In image gen: comfyUI gives a node-based workflow that gives a lot of room for 'creative' control, of mixing, and mathematically combining masks, filters, and prompts (and starting images / noise {at any node in that process}).
I would expect the same interface for audio to emerge for 'power users'.
Disagree that curation and prompts adds artistry (dense intent reflected in the output) to AI generations.
"Curation" in AI can only surface the curator's local maxima among a tiny and arbitrary grab-bag of seed integers they checked among the space of 2^64 options; it's statistically skewed 99% towards the model's whims rather than anyone's unique intent or taste.
Prompt crafting is likewise terribly low fidelity since it's a constant battle with the model's idiosyncratic interpretation of the text, plus arbitrary perturbations that aren't actually correlated with the writer's supposed intent.

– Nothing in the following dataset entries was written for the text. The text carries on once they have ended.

Lemma ingest_then_read_recent_witness :
  exists resp w1 resp' w2,
    Ingest.handler Samples.payment_failed Samples.env_ok Samples.some_world
    = (Ok resp, w1) /\
    ReadRecent.handler {| body := None |} Samples.env_retry w1 = (Ok resp', w2) /\
    exists r,
      In r (logs (resp_body resp')) /\
      Some (logId r) = cr_logId (resp_body resp) /\
      Some (timestamp r) = cr_timestamp (resp_body resp) /\
      severity r
      = get (VObj [("severity", VStr "error");
                   ("message", VStr "Payment processing failed")]) "severity" /\
      message r
      = get (VObj [("severity", VStr "error");
                   ("message", VStr "Payment processing failed")]) "message".
Proof.
  apply (ingest_then_read_recent Samples.payment_failed {| body := None |}
           Samples.env_ok Samples.env_retry Samples.some_world
           (VObj [("severity", VStr "error");
                  ("message", VStr "Payment processing failed")])).
  - vm_compute. reflexivity.
  - vm_compute. reflexivity.
  - reflexivity.
  - reflexivity.
  - vm_compute. lia.
Defined.

End ReadRecentBehaviour.

(* ================================================================== *)
(** ** [trim] removes white space from the two ends only *)
(* ================================================================== *)

Section TrimFacts.
Import JS.

Variable width : list N -> nat.
Hypothesis width_nil : width [] = 0.

(** What is dropped is a prefix. *)
Lemma drop_ws_suffix (k : nat) (l : list N) :
  exists dropped, l = (dropped ++ drop_ws width k l)%list.
Proof.
  revert k. induction l as [| x r IH]; intro k.
  - exists []. destruct k; simpl; [rewrite width_nil |]; reflexivity.
  - destruct k as [| k]; simpl.
    + destruct (width (x :: r)) as [| k'] eqn:Hw.
      * exists []. reflexivity.
      * destruct (IH k') as [d Hd]. exists (x :: d). simpl. f_equal. exact Hd.
    + destruct (IH k) as [d Hd]. exists (x :: d). simpl. f_equal. exact Hd.
Qed.

(** What is left does not start with white space. *)
Lemma drop_ws_stable (k : nat) (l : list N) :
  width (drop_ws width k l) = 0.
Proof.
  revert k. induction l as [| x r IH]; intro k.
  - destruct k; simpl; [rewrite width_nil |]; exact width_nil.
  - destruct k as [| k]; simpl.
    + destruct (width (x :: r)) as [| k'] eqn:Hw; [exact Hw | apply IH].
    + apply IH.
Qed.

(** Nothing is dropped from a text that does not start with white space. *)
Lemma drop_ws_none (l : list N) : width l = 0 -> drop_ws width 0 l = l.
Proof.
  intro H. destruct l as [| x r]; simpl; rewrite H; reflexivity.
Qed.

End TrimFacts.

Lemma of_codes_codes (s : string) : JS.of_codes (JS.codes s) = s.
Proof.
  unfold JS.of_codes, JS.codes. rewrite map_map.
  rewrite (map_ext _ (fun a => a)) by apply ascii_N_embedding.
  rewrite map_id. apply string_of_list_ascii_of_string.
Qed.

(** A text with white space at neither end is its own trim. *)
Lemma trim_unchanged (s : string) :
  JS.ws_width (JS.codes s) = 0 ->
  JS.ws_width_rev (rev (JS.codes s)) = 0 ->
  JS.trim s = s.
Proof.
  intros Hs He. unfold JS.trim, JS.trimEnd, JS.trimStart.
  rewrite (drop_ws_none _ _ Hs), (drop_ws_none _ _ He), rev_involutive.
  apply of_codes_codes.
Qed.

And lord spare me the "high quality high resolution ultra detailed photorealistic trending on artstation" type prompts that amount to a zero-intent plea for "more gooder". And when pursuing artistry, using artist names / LORAs are a meta-abandonment of personal direction, abdicating artistic control and responsibility to a model's idea of another artist's idea of what should be done.
Fancier workflows generally only multiply this prompt-and-curate process across regions/iterations, so can't add much because they're multiplying a tiny fraction by a fixed factor.
I agree with you on the idea of prompts and seeds leaving much to be desired. So that's why I think more sophisticated steering is necessary.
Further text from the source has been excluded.